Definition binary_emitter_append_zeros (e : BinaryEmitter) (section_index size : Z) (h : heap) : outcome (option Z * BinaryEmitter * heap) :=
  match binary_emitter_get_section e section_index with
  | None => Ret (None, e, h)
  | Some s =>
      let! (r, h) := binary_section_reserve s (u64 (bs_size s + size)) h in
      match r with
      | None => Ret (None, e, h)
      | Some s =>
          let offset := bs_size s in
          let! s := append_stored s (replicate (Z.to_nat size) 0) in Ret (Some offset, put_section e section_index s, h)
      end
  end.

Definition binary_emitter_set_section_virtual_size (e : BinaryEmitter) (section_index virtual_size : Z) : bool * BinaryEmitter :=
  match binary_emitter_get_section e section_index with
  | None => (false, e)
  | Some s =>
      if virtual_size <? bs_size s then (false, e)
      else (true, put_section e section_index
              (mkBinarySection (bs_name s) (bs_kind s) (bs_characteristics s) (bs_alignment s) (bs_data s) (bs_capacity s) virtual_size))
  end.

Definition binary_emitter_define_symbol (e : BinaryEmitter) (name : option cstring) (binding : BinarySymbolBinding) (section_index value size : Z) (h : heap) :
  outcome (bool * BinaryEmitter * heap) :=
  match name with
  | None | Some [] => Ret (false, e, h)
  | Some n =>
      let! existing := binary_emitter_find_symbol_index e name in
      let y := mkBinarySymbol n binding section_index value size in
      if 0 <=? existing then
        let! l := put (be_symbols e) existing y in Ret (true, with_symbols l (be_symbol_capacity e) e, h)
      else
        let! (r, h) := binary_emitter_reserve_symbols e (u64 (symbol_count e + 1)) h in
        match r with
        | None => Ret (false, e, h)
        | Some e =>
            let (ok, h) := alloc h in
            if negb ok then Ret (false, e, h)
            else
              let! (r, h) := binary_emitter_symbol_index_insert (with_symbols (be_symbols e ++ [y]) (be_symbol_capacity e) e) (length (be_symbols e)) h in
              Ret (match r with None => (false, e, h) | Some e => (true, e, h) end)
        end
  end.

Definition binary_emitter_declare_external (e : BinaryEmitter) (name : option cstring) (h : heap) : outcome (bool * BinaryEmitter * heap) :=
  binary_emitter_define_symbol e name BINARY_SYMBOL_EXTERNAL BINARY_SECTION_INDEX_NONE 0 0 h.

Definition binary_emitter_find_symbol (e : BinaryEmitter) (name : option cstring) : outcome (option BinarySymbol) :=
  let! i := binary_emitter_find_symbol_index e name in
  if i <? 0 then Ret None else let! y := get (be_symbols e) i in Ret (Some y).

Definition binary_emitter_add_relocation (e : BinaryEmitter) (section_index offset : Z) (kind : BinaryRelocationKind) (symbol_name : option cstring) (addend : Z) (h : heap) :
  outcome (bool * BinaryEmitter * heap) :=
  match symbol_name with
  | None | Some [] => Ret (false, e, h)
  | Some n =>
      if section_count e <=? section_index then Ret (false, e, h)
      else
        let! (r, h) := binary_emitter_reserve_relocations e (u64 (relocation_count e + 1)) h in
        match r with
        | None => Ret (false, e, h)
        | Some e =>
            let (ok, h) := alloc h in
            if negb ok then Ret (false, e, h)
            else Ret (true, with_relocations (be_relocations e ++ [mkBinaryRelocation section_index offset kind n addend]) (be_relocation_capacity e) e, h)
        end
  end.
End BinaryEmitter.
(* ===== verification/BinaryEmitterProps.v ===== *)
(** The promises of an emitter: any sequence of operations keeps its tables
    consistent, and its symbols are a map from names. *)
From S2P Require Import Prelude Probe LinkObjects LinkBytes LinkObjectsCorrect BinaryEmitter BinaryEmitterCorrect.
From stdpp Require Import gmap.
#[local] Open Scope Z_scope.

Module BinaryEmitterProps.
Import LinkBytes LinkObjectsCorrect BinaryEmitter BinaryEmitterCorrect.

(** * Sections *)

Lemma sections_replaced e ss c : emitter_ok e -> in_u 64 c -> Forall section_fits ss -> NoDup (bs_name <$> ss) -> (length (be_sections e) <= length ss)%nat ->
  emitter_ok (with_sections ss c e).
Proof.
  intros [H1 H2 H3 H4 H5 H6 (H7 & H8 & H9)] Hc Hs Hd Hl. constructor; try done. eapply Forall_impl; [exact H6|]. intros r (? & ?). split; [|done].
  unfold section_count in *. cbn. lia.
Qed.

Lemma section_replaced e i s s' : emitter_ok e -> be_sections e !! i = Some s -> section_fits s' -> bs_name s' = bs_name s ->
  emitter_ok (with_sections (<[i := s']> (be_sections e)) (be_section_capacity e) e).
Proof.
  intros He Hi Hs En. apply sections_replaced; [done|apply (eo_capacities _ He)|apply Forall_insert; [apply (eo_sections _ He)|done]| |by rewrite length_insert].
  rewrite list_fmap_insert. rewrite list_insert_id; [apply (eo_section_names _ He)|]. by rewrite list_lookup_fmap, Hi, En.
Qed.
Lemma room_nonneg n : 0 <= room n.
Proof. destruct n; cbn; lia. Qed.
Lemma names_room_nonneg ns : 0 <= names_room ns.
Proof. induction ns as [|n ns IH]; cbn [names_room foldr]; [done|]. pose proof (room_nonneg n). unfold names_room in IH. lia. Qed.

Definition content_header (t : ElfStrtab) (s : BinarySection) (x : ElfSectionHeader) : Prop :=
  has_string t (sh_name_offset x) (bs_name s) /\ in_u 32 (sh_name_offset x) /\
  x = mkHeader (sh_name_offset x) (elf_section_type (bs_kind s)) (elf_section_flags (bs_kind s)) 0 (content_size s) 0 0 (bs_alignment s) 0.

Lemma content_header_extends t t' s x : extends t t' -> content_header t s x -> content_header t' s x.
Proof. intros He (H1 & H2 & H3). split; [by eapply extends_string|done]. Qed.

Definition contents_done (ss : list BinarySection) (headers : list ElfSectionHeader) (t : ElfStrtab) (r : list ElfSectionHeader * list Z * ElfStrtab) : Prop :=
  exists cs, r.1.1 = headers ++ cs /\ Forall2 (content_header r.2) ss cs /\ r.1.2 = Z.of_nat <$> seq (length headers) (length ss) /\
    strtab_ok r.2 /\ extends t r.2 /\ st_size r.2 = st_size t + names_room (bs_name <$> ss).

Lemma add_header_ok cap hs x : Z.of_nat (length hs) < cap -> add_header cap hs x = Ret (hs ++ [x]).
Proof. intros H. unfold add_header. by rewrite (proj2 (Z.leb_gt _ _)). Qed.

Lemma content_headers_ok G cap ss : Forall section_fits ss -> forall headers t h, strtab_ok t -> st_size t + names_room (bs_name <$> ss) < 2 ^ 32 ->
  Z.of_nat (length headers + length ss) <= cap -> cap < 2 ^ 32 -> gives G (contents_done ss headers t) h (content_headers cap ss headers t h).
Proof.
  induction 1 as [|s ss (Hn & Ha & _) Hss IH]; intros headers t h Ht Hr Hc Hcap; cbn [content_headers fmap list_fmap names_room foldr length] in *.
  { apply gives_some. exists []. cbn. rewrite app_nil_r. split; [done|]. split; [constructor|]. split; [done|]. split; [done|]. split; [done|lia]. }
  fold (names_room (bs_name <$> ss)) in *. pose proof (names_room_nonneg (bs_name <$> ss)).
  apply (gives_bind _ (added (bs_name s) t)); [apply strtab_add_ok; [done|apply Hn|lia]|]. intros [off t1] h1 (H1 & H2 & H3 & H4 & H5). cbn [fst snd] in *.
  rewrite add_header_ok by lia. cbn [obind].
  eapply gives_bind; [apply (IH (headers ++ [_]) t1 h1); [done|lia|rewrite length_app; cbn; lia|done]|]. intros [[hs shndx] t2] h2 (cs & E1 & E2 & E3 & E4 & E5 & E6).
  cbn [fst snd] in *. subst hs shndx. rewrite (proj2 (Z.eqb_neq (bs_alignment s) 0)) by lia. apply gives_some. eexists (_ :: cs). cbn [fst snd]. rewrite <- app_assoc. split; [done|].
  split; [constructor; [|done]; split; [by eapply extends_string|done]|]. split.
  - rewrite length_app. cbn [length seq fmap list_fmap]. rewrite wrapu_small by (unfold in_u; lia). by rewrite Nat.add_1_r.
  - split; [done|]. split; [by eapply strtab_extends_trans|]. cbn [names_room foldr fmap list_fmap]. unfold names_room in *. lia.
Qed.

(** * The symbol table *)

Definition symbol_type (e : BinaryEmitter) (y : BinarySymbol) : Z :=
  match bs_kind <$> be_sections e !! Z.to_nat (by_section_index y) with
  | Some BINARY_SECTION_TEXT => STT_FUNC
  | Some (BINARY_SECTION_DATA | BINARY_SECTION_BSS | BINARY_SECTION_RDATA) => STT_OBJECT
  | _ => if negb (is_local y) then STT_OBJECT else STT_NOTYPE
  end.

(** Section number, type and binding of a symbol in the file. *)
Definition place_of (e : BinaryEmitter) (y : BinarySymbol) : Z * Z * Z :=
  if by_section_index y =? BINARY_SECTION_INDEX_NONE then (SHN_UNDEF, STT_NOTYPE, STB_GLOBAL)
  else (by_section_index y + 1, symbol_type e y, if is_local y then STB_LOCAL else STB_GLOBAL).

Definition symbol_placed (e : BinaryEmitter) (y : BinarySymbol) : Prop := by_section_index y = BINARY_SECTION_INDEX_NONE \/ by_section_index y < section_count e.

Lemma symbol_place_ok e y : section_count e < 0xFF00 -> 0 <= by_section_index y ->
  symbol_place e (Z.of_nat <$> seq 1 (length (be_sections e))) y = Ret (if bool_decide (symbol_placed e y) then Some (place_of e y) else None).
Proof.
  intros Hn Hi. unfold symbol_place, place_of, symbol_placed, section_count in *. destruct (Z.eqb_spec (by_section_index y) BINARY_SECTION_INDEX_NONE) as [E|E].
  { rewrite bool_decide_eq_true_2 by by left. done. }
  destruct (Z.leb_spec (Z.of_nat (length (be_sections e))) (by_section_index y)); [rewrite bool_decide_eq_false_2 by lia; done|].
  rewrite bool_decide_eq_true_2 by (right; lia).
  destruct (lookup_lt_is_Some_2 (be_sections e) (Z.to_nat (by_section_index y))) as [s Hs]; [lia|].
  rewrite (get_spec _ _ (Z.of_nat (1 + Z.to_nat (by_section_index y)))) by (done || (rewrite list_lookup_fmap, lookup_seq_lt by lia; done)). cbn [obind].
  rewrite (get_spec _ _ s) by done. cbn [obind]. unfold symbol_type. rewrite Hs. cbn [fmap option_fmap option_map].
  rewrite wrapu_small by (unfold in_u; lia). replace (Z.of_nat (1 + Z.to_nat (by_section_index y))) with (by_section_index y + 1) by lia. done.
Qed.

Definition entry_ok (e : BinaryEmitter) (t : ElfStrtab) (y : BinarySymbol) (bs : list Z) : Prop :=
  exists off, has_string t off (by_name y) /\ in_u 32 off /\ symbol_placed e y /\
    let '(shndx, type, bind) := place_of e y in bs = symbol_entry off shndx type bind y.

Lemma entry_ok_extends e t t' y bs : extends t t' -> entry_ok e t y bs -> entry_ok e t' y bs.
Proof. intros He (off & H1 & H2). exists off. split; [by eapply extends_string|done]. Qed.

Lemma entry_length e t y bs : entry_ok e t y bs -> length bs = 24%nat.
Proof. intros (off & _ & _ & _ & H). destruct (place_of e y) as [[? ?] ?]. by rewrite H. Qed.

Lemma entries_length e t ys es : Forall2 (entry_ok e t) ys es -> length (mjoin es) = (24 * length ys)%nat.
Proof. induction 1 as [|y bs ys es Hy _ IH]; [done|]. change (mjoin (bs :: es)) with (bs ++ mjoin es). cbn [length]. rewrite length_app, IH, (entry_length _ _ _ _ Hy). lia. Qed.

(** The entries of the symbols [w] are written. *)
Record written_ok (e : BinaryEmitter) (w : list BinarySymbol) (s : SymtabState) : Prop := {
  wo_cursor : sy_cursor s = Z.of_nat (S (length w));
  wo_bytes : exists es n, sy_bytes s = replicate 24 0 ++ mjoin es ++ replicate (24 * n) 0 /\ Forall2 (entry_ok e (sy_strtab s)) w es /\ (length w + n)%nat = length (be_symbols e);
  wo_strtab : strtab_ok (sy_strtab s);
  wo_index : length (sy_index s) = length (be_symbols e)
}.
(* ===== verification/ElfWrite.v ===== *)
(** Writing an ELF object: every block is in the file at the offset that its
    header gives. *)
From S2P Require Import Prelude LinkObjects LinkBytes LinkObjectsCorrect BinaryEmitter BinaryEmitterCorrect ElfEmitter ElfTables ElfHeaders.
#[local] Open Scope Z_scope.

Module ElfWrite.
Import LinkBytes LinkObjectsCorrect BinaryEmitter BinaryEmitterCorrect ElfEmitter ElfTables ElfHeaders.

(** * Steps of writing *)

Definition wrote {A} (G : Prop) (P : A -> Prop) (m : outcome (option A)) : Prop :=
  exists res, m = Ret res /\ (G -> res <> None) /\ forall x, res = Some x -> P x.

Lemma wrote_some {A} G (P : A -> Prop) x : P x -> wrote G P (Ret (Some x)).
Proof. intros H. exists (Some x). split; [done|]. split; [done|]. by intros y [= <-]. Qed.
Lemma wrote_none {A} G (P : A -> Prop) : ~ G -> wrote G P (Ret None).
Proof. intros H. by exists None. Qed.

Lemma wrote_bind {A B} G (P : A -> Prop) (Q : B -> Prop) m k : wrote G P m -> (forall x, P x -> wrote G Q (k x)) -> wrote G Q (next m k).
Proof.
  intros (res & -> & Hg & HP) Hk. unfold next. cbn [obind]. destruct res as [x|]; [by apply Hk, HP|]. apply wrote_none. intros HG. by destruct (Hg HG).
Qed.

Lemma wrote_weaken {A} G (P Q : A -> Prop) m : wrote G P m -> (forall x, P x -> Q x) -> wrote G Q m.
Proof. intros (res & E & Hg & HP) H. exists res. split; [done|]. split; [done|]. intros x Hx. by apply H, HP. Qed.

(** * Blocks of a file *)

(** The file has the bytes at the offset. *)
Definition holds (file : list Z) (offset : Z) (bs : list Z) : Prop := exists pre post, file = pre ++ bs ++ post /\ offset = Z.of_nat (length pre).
━━━━━━━━━━━━━━━━━━━━
Only the lines above starting with the one with "End BinaryEmitter." and going through the one with "consistent, and its" are to be copied, word for word and with both ends kept.

End BinaryEmitter.
(* ===== verification/BinaryEmitterProps.v ===== *)
(** The promises of an emitter: any sequence of operations keeps its tables
    consistent, and its symbols are a map from names. *)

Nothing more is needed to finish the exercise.